◆ YOUR OBJECTIVE ◆
The required output is a copy of each line in the material below that includes "found".
== Segment start ==
(** X7: one font for the whole report: every paragraph and every table cell
    handed to [doc.build] is in a style made with the base font, which is
    NotoSansDevanagari only when the language is 'hindi' and the font is
    found, and Helvetica in every other case. *)
Theorem report_uses_one_base_font (RL : ReportLab) (PY : Python)
    (md name location language : json) (doc : template) (fs : list flowable)
    (log : list call) :
  report_flowables md name location language = (inr (doc, fs), log) ->
  exists base,
    base = (if is_hindi language
            then match getFont (u "NotoSansDevanagari") with
                 | None => u "NotoSansDevanagari"
                 | Some _ => u "Helvetica"
                 end
            else u "Helvetica")
    /\ Forall (flowable_uses base) fs.
Proof.
  intros E. apply report_flowables_inr in E.
  destruct E as (s & base & st & l1 & l2 & l3 & _ & _ & Bf & Ps & Fd).
  exists base. split.
  - apply select_base_font_inr in Bf.
    destruct Bf as [(B & [H | (e & G & _)]) | (B & H & G)]; subst base.
    + rewrite H. reflexivity.
    + rewrite G. destruct (is_hindi language); reflexivity.
    + rewrite H, G. reflexivity.
  - unfold parse_markdown in Ps.
    assert (F0 : fonts_ok base (ParseState (header_flowables base name location language) [] false)).
    { split; [| constructor]. cbn [flowables]. unfold header_flowables. cbv zeta.
      destruct (is_hindi language);
        repeat (constructor; [cbn [flowable_uses]; try (eexists; reflexivity); exact I |]);
        constructor. }
    destruct (foldM_fonts_ok base _ _ _ _ F0 Ps) as [F _].
    apply add_final_disclaimer_extends in Fd. destruct Fd as [Fd | Fd]; subst fs; [exact F |].
    apply Forall_app. split; [exact F |].
    constructor; [exact I |]. constructor; [| constructor].
    cbn [flowable_uses default_disclaimer]. eexists. reflexivity.
Qed.

(** X8: only a KeyError from the font lookup is forgiven. When the font of a
    Hindi report is not found, a KeyError makes Helvetica the base font and
    the report goes on; any other exception from [pdfmetrics.getFont] ends
    the primary path there, before any paragraph is built. *)
Theorem font_lookup_failure (RL : ReportLab) (PY : Python)
    (s : str) (name location language : json) (e : exn) :
  strip s <> [] -> is_hindi language = true ->
  getFont (u "NotoSansDevanagari") = Some e ->
  (exn_class_of e = KeyError ->
   select_base_font language = (inr (u "Helvetica"), [CallGetFont (u "NotoSansDevanagari")]))
  /\ (exn_class_of e <> KeyError ->
      primary_pdf (JStr s) name location language
      = (inl e, [CallDocTemplate ReportTemplate; CallGetFont (u "NotoSansDevanagari")])).
Proof.
  intros N H G.
  assert (Sf : select_base_font language
               = if exn_class_eqb (exn_class_of e) KeyError
                 then (inr (u "Helvetica"), [CallGetFont (u "NotoSansDevanagari")])
                 else (inl e, [CallGetFont (u "NotoSansDevanagari")])).
  { unfold select_base_font, pdfmetrics_getFont, called, try_except_class, bind.
    rewrite H, G. cbn. destruct (exn_class_eqb (exn_class_of e) KeyError); reflexivity. }
  split.
  - intros K. rewrite Sf, K. reflexivity.
  - intros K. unfold primary_pdf, report_flowables, require_markdown.
    assert (Ns : s <> []) by (intros Z; subst s; apply N; reflexivity).
    cbn [truthy]. rewrite (eqb_nil_false s Ns), (eqb_nil_false _ N). cbn [negb].
    rewrite bind_ret_l, Sf.
    destruct (exn_class_of e); try contradiction; reflexivity.
Qed.


Section TableFree.
Context {RL : ReportLab} {PY : Python}.
Variable base : str.

Lemma table_free_run lines st st' log :
  in_table st = false ->
  Forall (fun raw => is_table_row (strip raw) = false) lines ->
  foldM (process_line base) lines st = (inr st', log) ->
  exists ps,
    flowables st' = flowables st ++ map FParagraph ps
    /\ List.length ps = List.length (filter (fun raw => negb (is_blank raw)) lines)
    /\ log = map CallParagraph ps
    /\ in_table st' = false /\ current_table_data st' = current_table_data st.
Proof.
  intros I F. revert st st' log I. induction F as [| raw lines T F IH]; intros st st' log I E.
  - cbn [foldM] in E. inversion E; subst. exists []. cbn. rewrite app_nil_r. auto.
  - cbn [foldM] in E. apply bind_inr in E. destruct E as (s1 & l1 & l2 & E1 & E2 & L).
    cbn [filter]. unfold is_blank at 1.
    destruct (process_line_cases base st raw s1 l1 E1)
      as [(B & S & L1) | [(T' & _) | [(_ & _ & I' & _) | (N & _ & _ & p & S & L1 & _)]]];
      try congruence.
    + subst s1 l1. rewrite B. cbn [Str.eqb negb]. destruct (IH st st' l2 I E2) as (ps & A).
      exists ps. rewrite L. exact A.
    + rewrite (eqb_nil_false _ N). cbn [negb]. subst s1 l1.
      destruct (IH (append st p) st' l2 I E2) as (ps & A1 & A2 & A3 & A4 & A5).
      exists (p :: ps). cbn [append flowables current_table_data] in A1, A5.
      rewrite A1, <- app_assoc. cbn [map app List.length]. rewrite A2, L, A3. auto.
Qed.

End TableFree.



(** [split] on a text without the separator, and on fields joined by it. *)
Lemma split_acc_no_sep (sep : char) (cur s : str) :
  ~ In sep s -> split_acc sep cur s = [rev cur ++ s].
Proof.
  revert cur. induction s as [| a s IH]; intros cur N.
  - cbn. rewrite app_nil_r. reflexivity.
  - apply not_in_cons_neq in N. destruct N as [A N].
    cbn [split_acc]. rewrite A, (IH _ N). cbn [rev]. rewrite <- app_assoc. reflexivity.
Qed.

Lemma split_acc_field (sep : char) (cur c rest : str) :
  ~ In sep c ->
  split_acc sep cur (c ++ sep :: rest) = (rev cur ++ c) :: split_acc sep [] rest.
Proof.
  revert cur. induction c as [| a c IH]; intros cur N.
  - cbn. rewrite N.eqb_refl, app_nil_r. reflexivity.
  - apply not_in_cons_neq in N. destruct N as [A N].
    cbn [app split_acc]. rewrite A, (IH _ N). cbn [rev]. rewrite <- app_assoc. reflexivity.
Qed.

Lemma split_join (sep : char) (cells : list str) :
  cells <> [] -> Forall (fun c => ~ In sep c) cells ->
  split sep (join [sep] cells) = cells.
Proof.
  intros N F. unfold split. induction F as [| c cells C F IH]; [contradiction |].
  destruct cells as [| c2 cells].
  - cbn [join]. apply (split_acc_no_sep sep [] c C).
  - change (join [sep] (c :: c2 :: cells)) with (c ++ sep :: join [sep] (c2 :: cells)).
    rewrite (split_acc_field sep [] c _ C). cbn [rev app]. f_equal.
    apply IH. discriminate.
Qed.

(** X12: reading a table line gives back its cells: a line written as the
    cells between pipes, with a pipe at each end, is a table row whose cells
    are the given ones, each stripped. *)
Theorem row_cells_of_joined_cells (cells : list str) :
  cells <> [] -> Forall (fun c => ~ In 124 c) cells ->
  let line := u "|" ++ join (u "|") cells ++ u "|" in
  is_table_row line = true /\ row_cells line = map strip cells.
Proof.
  intros N F line. subst line. change (u "|") with [124]. split.
  - unfold is_table_row, endswith. change (u "|") with [124].
    cbn [app startswith]. rewrite N.eqb_refl. cbn [andb].
    change (124 :: join [124] cells ++ [124]) with ([124] ++ join [124] cells ++ [124]).
    rewrite !rev_app_distr. reflexivity.
  - unfold row_cells, split. f_equal. cbn [app split_acc]. rewrite N.eqb_refl.
    cbn [rev slice_1_m1 tl].
    assert (S : split_acc 124 [] (join [124] cells ++ [124]) = cells ++ [[]]).
    { destruct cells as [| c cs]; [contradiction |]. clear N.
      revert c F. induction cs as [| c2 cs IH]; intros c F;
        inversion F as [| ? ? C F']; subst.
      - exact (split_acc_field 124 [] c [] C).
      - change (join [124] (c :: c2 :: cs) ++ [124])
          with ((c ++ 124 :: join [124] (c2 :: cs)) ++ [124]).
        rewrite <- app_assoc. cbn [app].
        etransitivity; [exact (split_acc_field 124 [] c _ C) |].
        cbn [rev app]. f_equal. apply IH. exact F'. }
    unfold slice_1_m1. cbn [tl]. rewrite S. apply removelast_last.
Qed.

Lemma startswith_app (p a c : str) : startswith p a = true -> startswith p (a ++ c) = true.
Proof.
  revert a. induction p as [| x p IH]; intros a; [reflexivity |].
  destruct a as [| y a]; cbn [startswith app]; [discriminate |].
  intros H. apply andb_true_iff in H. destruct H as [H1 H2].
  rewrite H1, (IH a H2). reflexivity.
Qed.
== Segment end ==
◆ PROBLEM SOLUTION ◆
    found, and Helvetica in every other case. *)
    Hindi report is not found, a KeyError makes Helvetica the base font and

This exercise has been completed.